WHAT TO WORK ON: Once you reach the line containing "(Ok tt, if has_key" in the entries below, write out that line and each one after it down to the line containing "Definition record (e", exactly and with nothing added.

MATERIAL FOR THIS EXERCISE:
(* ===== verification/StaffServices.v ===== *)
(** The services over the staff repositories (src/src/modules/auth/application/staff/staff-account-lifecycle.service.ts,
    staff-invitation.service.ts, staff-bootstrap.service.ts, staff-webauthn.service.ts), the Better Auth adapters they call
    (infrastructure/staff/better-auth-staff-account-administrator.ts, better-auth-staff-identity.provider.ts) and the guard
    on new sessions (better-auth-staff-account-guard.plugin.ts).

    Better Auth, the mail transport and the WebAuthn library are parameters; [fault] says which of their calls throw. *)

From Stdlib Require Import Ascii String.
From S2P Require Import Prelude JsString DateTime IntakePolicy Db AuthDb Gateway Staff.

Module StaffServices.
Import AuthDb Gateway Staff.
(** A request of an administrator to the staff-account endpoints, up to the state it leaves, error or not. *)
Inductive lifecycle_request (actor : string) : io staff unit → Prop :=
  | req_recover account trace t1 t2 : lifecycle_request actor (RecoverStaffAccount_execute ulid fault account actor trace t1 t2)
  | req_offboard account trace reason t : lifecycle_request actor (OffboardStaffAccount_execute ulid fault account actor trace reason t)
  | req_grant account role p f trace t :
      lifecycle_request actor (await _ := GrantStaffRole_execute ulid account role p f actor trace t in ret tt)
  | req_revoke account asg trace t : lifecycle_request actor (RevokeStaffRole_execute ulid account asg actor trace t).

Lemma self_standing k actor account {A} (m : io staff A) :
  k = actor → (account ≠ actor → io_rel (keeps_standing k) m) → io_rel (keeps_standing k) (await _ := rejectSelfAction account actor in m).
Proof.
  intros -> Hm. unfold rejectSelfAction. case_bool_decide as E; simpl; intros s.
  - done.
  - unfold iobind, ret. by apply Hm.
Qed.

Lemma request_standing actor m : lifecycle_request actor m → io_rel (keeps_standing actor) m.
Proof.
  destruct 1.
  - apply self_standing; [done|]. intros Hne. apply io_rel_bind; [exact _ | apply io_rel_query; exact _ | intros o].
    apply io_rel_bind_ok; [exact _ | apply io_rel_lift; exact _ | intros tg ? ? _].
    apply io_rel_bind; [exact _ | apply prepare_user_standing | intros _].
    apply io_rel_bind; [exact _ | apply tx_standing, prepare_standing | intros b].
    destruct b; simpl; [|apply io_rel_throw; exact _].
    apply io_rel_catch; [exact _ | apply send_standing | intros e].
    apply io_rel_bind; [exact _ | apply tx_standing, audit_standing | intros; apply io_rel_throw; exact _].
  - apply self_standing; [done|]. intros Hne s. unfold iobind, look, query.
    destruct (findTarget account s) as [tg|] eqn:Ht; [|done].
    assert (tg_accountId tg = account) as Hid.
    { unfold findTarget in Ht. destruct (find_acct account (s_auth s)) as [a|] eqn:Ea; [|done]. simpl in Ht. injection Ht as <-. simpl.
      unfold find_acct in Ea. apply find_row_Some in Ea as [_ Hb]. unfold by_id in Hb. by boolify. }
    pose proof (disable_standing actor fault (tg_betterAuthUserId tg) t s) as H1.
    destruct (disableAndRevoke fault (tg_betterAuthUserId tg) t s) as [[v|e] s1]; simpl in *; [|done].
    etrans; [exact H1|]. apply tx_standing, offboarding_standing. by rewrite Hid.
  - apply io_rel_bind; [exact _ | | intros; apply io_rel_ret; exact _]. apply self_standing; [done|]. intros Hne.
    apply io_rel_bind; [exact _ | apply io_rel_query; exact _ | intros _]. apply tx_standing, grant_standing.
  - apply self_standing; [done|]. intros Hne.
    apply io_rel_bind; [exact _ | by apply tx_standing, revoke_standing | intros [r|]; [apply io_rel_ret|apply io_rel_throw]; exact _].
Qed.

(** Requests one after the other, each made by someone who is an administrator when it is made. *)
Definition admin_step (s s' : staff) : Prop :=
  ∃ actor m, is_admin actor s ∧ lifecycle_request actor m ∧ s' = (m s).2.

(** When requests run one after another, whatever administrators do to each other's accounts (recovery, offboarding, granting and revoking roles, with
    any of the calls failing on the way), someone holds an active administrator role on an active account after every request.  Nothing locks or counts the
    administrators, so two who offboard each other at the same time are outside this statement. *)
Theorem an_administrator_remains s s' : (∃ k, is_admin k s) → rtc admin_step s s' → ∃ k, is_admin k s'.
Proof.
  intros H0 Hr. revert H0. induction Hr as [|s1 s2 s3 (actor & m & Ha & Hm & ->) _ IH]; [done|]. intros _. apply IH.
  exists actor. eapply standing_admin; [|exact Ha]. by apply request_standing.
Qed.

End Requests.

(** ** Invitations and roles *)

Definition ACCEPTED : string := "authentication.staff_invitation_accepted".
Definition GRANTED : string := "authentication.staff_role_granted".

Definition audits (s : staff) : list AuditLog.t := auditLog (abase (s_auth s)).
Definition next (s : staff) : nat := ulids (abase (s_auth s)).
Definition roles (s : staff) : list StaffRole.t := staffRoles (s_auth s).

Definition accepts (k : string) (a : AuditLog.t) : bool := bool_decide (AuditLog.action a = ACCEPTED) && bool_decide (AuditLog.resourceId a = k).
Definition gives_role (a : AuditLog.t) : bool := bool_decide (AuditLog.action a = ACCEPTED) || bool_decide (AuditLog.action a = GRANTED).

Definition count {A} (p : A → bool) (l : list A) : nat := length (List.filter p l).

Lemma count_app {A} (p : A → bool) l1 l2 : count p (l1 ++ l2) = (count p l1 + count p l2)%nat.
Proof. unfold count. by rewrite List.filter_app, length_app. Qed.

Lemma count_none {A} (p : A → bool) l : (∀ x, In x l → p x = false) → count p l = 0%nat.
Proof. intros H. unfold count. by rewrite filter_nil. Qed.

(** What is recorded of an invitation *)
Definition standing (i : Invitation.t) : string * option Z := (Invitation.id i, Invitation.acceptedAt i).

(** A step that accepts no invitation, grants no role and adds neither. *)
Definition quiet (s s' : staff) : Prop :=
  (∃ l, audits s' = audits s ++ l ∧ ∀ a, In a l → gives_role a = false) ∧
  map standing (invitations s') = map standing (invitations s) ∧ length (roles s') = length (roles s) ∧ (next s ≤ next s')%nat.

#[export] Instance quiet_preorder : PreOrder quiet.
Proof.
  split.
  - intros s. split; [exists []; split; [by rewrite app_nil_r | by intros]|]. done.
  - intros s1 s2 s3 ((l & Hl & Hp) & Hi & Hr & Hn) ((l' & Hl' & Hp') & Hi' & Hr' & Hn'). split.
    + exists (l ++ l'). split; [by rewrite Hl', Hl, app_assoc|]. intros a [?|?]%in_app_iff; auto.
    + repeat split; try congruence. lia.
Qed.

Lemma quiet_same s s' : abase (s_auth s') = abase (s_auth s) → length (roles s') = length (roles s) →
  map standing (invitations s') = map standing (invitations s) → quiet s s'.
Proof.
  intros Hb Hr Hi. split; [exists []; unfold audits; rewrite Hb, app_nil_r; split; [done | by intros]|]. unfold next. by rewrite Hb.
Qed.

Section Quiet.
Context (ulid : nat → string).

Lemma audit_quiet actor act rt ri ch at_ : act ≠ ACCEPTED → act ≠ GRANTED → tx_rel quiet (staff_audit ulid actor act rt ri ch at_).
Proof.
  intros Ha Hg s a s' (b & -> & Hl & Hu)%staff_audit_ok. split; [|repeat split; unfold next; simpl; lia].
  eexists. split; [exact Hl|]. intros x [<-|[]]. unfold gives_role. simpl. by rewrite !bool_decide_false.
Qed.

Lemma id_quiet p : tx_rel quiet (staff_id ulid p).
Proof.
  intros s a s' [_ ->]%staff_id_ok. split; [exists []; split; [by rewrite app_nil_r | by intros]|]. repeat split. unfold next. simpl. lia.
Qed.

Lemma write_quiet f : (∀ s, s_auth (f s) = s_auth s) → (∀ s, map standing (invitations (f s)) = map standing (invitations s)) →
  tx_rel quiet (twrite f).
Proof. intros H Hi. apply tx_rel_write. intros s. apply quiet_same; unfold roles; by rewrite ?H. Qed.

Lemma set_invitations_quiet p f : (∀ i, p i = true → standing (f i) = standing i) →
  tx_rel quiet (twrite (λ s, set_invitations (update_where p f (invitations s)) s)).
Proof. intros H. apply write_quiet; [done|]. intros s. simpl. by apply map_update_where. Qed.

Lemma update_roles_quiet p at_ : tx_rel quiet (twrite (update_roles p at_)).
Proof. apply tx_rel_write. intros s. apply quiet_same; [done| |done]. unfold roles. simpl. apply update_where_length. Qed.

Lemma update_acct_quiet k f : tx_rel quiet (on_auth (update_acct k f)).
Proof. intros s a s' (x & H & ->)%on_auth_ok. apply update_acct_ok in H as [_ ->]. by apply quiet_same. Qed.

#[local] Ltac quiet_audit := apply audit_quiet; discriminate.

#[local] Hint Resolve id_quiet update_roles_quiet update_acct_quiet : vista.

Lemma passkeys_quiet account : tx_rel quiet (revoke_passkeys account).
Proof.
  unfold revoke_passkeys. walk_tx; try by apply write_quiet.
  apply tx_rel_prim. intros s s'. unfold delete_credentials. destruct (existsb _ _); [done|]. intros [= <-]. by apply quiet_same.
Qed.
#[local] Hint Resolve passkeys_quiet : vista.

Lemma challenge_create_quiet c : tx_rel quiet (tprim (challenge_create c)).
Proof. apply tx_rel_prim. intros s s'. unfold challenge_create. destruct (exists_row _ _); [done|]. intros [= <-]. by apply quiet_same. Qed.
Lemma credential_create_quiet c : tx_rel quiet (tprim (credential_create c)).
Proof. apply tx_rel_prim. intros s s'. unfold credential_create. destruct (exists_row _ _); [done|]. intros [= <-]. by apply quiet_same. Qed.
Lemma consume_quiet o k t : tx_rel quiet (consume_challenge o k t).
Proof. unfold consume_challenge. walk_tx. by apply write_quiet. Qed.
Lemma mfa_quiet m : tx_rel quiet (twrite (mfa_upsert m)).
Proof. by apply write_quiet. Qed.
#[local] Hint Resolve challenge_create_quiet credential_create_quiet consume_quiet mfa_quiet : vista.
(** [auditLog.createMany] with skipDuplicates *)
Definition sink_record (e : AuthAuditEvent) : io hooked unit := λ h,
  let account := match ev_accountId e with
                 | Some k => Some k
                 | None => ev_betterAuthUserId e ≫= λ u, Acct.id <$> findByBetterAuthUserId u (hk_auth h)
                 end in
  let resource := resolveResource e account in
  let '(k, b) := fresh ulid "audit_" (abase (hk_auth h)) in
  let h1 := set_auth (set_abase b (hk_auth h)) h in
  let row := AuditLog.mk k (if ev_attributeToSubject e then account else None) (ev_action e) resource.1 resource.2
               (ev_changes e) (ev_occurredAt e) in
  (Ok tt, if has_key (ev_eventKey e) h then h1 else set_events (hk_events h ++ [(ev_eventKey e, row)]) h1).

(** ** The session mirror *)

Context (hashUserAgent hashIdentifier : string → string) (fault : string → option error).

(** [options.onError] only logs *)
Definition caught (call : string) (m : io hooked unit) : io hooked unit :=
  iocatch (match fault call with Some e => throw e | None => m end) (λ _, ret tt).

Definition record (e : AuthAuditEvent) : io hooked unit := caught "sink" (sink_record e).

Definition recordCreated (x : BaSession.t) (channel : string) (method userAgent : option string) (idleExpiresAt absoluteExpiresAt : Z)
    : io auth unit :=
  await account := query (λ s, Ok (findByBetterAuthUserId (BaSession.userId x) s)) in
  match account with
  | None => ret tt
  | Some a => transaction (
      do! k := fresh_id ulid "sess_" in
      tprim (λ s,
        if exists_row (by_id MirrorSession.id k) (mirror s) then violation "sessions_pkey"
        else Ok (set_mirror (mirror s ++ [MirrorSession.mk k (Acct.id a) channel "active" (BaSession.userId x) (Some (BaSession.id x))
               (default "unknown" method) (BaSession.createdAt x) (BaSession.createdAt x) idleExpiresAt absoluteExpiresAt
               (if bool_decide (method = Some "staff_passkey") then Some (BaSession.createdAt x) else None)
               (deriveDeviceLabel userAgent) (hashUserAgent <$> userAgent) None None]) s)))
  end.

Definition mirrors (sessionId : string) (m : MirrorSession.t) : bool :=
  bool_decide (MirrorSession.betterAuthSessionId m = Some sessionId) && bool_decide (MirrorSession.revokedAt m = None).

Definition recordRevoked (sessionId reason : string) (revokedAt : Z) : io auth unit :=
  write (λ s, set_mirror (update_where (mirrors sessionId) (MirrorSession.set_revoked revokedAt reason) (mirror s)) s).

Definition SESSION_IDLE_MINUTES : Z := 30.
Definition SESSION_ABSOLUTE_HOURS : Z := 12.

EXPECTED ANSWER:
  (Ok tt, if has_key (ev_eventKey e) h then h1 else set_events (hk_events h ++ [(ev_eventKey e, row)]) h1).

(** ** The session mirror *)

Context (hashUserAgent hashIdentifier : string → string) (fault : string → option error).

(** [options.onError] only logs *)
Definition caught (call : string) (m : io hooked unit) : io hooked unit :=
  iocatch (match fault call with Some e => throw e | None => m end) (λ _, ret tt).

Definition record (e : AuthAuditEvent) : io hooked unit := caught "sink" (sink_record e).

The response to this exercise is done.